In vorreformatorischer Zeit besaß Nidda drei gottesdienstliche Räume: die Burgkapelle, eine Marienkapelle am Marktplatz und die romanische Pfarrkirche, die rechts der Nidda in der ursprünglichen Kernsiedlung der Stadt lag. Im Jahr 1187 schenkte Graf Berthold II. die Kirche samt umfangreichem Grundbesitz der Johanniter-Kommende. Damit ist sie die älteste Niederlassung der Johanniter in Hessen und die achtälteste im Grosspriorat Deutschland. Der Neubau der romanischen Basilika am Ende des 12. Jahrhunderts geht mithin auf den Orden zurück. In kirchlicher Hinsicht war Nidda im Mittelalter dem Dekanat Friedberg im Archidiakonat von St. Maria ad Gradus im Erzbistum Mainz zugeordnet. Filialkirchen gab es in Eichelsdorf und Reichelshausen. In gotischer Zeit wurde die Basilika umgebaut und erhielt einen polygonalen Dreiachtelschluss, der die romanische halbrunde Apsis ersetzte. Der Turm wurde 1491/1492 an die Südseite des Chors angebaut.
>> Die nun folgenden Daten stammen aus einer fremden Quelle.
(** * The Alembic procedural of Cycles (intern/cycles/render/alembic.cpp)

    A shallow embedding of the transform-sample interpolation, the sample
    concatenation, the geometry cache builder and the driver of the
    procedural, with the properties of its specification.

    Conventions.
    - [double] values ([chrono_t], the entries of [M44d], [V3d]) are Rocq's
      primitive binary64 floats, with the IEEE comparisons [<?], [<=?], [=?].
      [float] values (the entries of [V3f]) are stored in the same type: the
      code only copies and negates them, and both are exact in any format.
    - [int] values are in [Z]; an operation whose result leaves the [int]
      range, or a read outside an array, is undefined behaviour and makes the
      embedded function return [None]. So does an exception, which nothing
      in the importer catches.
    - [std::map<chrono_t, M44d>] and [std::set<chrono_t>] are lists kept in
      the order of the container, searched the way [lower_bound] does. *)

From Stdlib Require Import ZArith List Bool Lia String.
From Stdlib Require Import Floats.
From ExtLib Require Import Structures.Monad Data.Monads.OptionMonad.
Import ListNotations.
Import MonadNotation.

(** ** IEEE comparisons of doubles *)

Module Double.

Local Open Scope float_scope.

(** The comparison of the IEEE specification; [None] when a NaN is compared. *)
Definition cmp (x y : float) : option comparison :=
  SFcompare (Prim2SF x) (Prim2SF y).

(** [a > b] of the source is [b < a], and [a >= b] is [b <= a]. *)
Definition gtb (a b : float) : bool := b <? a.
Definition geb (a b : float) : bool := b <=? a.

End Double.

(** ** Vectors and matrices *)

Local Open Scope float_scope.

(** [Abc::chrono_t] is [double]. *)
Abbreviation chrono_t := float (only parsing).

(** [Imath::Vec3<T>] and Cycles' [float3]: three scalars. *)
Record Vec3 : Type := make_float3 { x : float; y : float; z : float }.

Abbreviation V3d := Vec3 (only parsing).
Abbreviation V3f := Vec3 (only parsing).
Abbreviation float3 := Vec3 (only parsing).

Record Vec4 : Type := make_float4 { c0 : float; c1 : float; c2 : float; c3 : float }.

(** [Imath::M44d]: the rows [x[0]] .. [x[3]] of a 4x4 matrix of doubles. *)
Record M44d : Type := mkM44d { r0 : Vec4; r1 : Vec4; r2 : Vec4; r3 : Vec4 }.

Definition Vec4_get (v : Vec4) (j : nat) : float :=
  match j with O => c0 v | 1%nat => c1 v | 2%nat => c2 v | _ => c3 v end.

(** [m[i][j]] *)
Definition M44d_get (m : M44d) (i j : nat) : float :=
  Vec4_get (match i with O => r0 m | 1%nat => r1 m | 2%nat => r2 m | _ => r3 m end) j.

(** [M44d()]: the default constructor builds the identity. *)
Definition M44d_identity : M44d :=
  mkM44d (make_float4 1 0 0 0) (make_float4 0 1 0 0)
         (make_float4 0 0 1 0) (make_float4 0 0 0 1).

(** [M44d(T a)]: the converting constructor fills the sixteen entries with [a]. *)
Definition M44d_fill (a : float) : M44d :=
  let r := make_float4 a a a a in mkM44d r r r r.

Definition Vec4_neq (a b : Vec4) : bool :=
  negb (c0 a =? c0 b) || negb (c1 a =? c1 b) ||
  negb (c2 a =? c2 b) || negb (c3 a =? c3 b).

(** [a != b] on matrices: some pair of entries differs, compared as doubles. *)
Definition M44d_neq (a b : M44d) : bool :=
  Vec4_neq (r0 a) (r0 b) || Vec4_neq (r1 a) (r1 b) ||
  Vec4_neq (r2 a) (r2 b) || Vec4_neq (r3 a) (r3 b).

(** [static_cast<float>(d)]: the double rounded to the nearest binary32 value
    (ties to even), kept in the carrier of doubles. *)
Definition static_cast_float (d : float) : float :=
  match Prim2SF d with
  | S754_finite s m e => SF2Prim (binary_round 24 128 s m e)
  | _ => d
  end.

(** Cycles' [Transform]: the rows [x], [y], [z] of a 3x4 matrix of floats. *)
Record Transform : Type := mkTransform { tx : Vec4; ty : Vec4; tz : Vec4 }.

(** The routines of the Imath library the importer calls. Their numerics
    (square roots, trigonometry, rounding) are outside this development: they
    are the operations of an interface, and every statement below holds for
    each implementation of it. A routine that writes through reference
    parameters returns the written values. *)
Class Imath : Type := {
  Quatd : Type;
  (** [extractSHRT(mtx, s, h, r, t)]: scale, shear, Euler rotation,
      translation. The call leaves the last parameter at its default,
      [exc = true]: on a matrix with a scale of zero the routine throws
      [ZeroScaleExc], which is [None]. *)
  extractSHRT : M44d -> option (V3d * V3d * V3d * V3d);
  (** [extractAndRemoveScalingAndShear(mat, scl, shr)]: the matrix left,
      scale, shear, as the routine writes them when it returns. *)
  extractAndRemoveScalingAndShear : M44d -> M44d * V3d * V3d;
  extractQuat : M44d -> Quatd;
  setEulerAngles : V3d -> M44d;
  setScale : V3d -> M44d;
  setShear : V3d -> M44d;
  setTranslation : V3d -> M44d;
  toMatrix44 : Quatd -> M44d;
  (** [a * b] on matrices *)
  M44d_mul : M44d -> M44d -> M44d;
  lerp : V3d -> V3d -> chrono_t -> V3d;
  slerp : Quatd -> Quatd -> chrono_t -> Quatd;
  (** [q1 ^ q2]: the dot product of two quaternions *)
  Quatd_dot : Quatd -> Quatd -> float;
  (** [-q] *)
  Quatd_neg : Quatd -> Quatd
}.

(** ** Up-axis conversion and transform (de)composition *)

Definition make_float3_from_yup (v : V3f) : float3 :=
  make_float3 (x v) (- z v) (y v).

Section Transforms.
Context {imath : Imath}.

(** The exception of [extractSHRT] is not caught: it leaves the function,
    and every caller in turn. *)
Definition convert_yup_zup (mtx : M44d) : option M44d :=
  match extractSHRT mtx with
  | None => None
  | Some (scale, shear, rotation, translation) =>
      let rot_mat :=
        setEulerAngles (make_float3 (x rotation) (- z rotation) (y rotation)) in
      let scale_mat := setScale (make_float3 (x scale) (z scale) (y scale)) in
      let trans_mat :=
        setTranslation (make_float3 (x translation) (- z translation) (y translation)) in
      Some (M44d_mul (M44d_mul scale_mat rot_mat) trans_mat)
  end.

(** Returns [(scale, shear, rotation, translation)]. *)
Definition transform_decompose (mat : M44d) : V3d * V3d * Quatd * V3d :=
  let '(mat_remainder, scale, shear) := extractAndRemoveScalingAndShear mat in
  let translation :=
    make_float3 (M44d_get mat_remainder 3 0) (M44d_get mat_remainder 3 1)
                (M44d_get mat_remainder 3 2) in
  let rotation := extractQuat mat_remainder in
  (scale, shear, rotation, translation).

Definition transform_compose (scale shear : V3d) (rotation : Quatd)
    (translation : V3d) : M44d :=
  let scale_mat := setScale scale in
  let shear_mat := setShear shear in
  let rot_mat := toMatrix44 rotation in
  let trans_mat := setTranslation translation in
  M44d_mul (M44d_mul (M44d_mul scale_mat shear_mat) rot_mat) trans_mat.

(** [trans[j][i] = static_cast<float>(m[i][j])] for [j < 3], [i < 4]. *)
Definition make_transform (a : M44d) : option Transform :=
  match convert_yup_zup a with
  | None => None
  | Some m =>
      let row j :=
        make_float4 (static_cast_float (M44d_get m 0 j)) (static_cast_float (M44d_get m 1 j))
                    (static_cast_float (M44d_get m 2 j)) (static_cast_float (M44d_get m 3 j)) in
      Some (mkTransform (row 0%nat) (row 1%nat) (row 2%nat))
  end.
Lemma update_Ok {S} (f : S -> S) s u s' : update f s = Ok (u, s') -> s' = f s.
Proof. by intros [= _ <-]. Qed.

Lemma put_state_Ok {S} (s0 s s' : S) u : put_state s0 s = Ok (u, s') -> s' = s0.
Proof. by intros [= _ <-]. Qed.

Lemma lift_Ok {S A} (r : result A) (s : S) a s' : lift r s = Ok (a, s') -> r = Ok a /\ s' = s.
Proof. unfold lift. destruct r; [by intros [= <- <-] | discriminate]. Qed.

Lemma fc_assert_Ok b msg u : fc_assert b msg = Ok u -> b = true.
Proof. by destruct b. Qed.

Lemma require_Ok {S} b msg (s : S) u s' : require b msg s = Ok (u, s') -> b = true /\ s' = s.
Proof. intros [? ->]%lift_Ok. split; [by eapply fc_assert_Ok | done]. Qed.

Lemma of_option_Ok {A} (o : option A) msg a : of_option o msg = Ok a -> o = Some a.
Proof. destruct o; cbn; congruence. Qed.

Lemma throw_Ok {S A} msg (s : S) (a : A) s' : throw msg s = Ok (a, s') -> False.
Proof. discriminate. Qed.

Lemma when_Ok {S} b (m : M S unit) s u s' :
  when b m s = Ok (u, s') -> (b = true /\ m s = Ok (u, s')) \/ (b = false /\ s' = s).
Proof. destruct b; cbn; [by left | intros [= _ <-]; by right]. Qed.

Lemma M_bind_ext {S A B} (m : M S A) (f g : A -> M S B) s :
  (forall a s', m s = Ok (a, s') -> f a s' = g a s') -> (m ≫= f) s = (m ≫= g) s.
Proof. unfold mbind, M_bind. destruct (m s) as [[a s']|e]; auto. Qed.

Lemma M_bind_ext' {S A B} (m m' : M S A) (f g : A -> M S B) s :
  m s = m' s -> (forall a s', f a s' = g a s') -> (m ≫= f) s = (m' ≫= g) s.
Proof. unfold mbind, M_bind. intros ->. destruct (m' s) as [[a s']|e]; auto. Qed.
Mit Einführung der Reformation wechselte die Kirchengemeinde zum evangelischen Bekenntnis. Als erster lutherischer Pfarrer wirkte hier der Reformator Johannes Pistorius von Nidda (1526–1580). Der Ordensmeister erwirkte nach langen Verhandlungen im Jahr 1585 für die Übergabe der Niddaer Gebäude und Besitzungen an die Landgrafschaft Hessen-Darmstadt eine jährliche Rente.

Als im Jahr 1605 Pläne aufkamen, die zu kleine Stadtkapelle zu erweitern, widersetzte sich der Gießener Superintendent Jeremias Vietor, da er voraussah, dass „dißergestalt die feine große Johanniterkirche außerhalb der Stadt Nidda in Abfall und Zerstorung käme, das billich zu verhüten“. Bis zu Fertigstellung der neuen Stadtkirche zum Heiligen Geist 1618 diente die Johanniterkirche als Pfarrkirche. Anschließend wurde sie als Lateinschule verwendet, bis sie 1636 aufgrund von Baufälligkeit und Kriegsschäden aufgegeben wurde. Einem zeitgenössischen Bericht zufolge war „die in der Kirche habende Schul dermaßen zerfallen, daß die Kinder nicht mehr darin gehen und in der Forcht Gottes underricht werden mögen“, und hatten „außerdem Soldaten und frembde nach Nidda geflohene Leuthe die Kirche vollends dermaßen zugericht und verwüstet, daß selbige keiner Kirchen mehr ehnlich war“.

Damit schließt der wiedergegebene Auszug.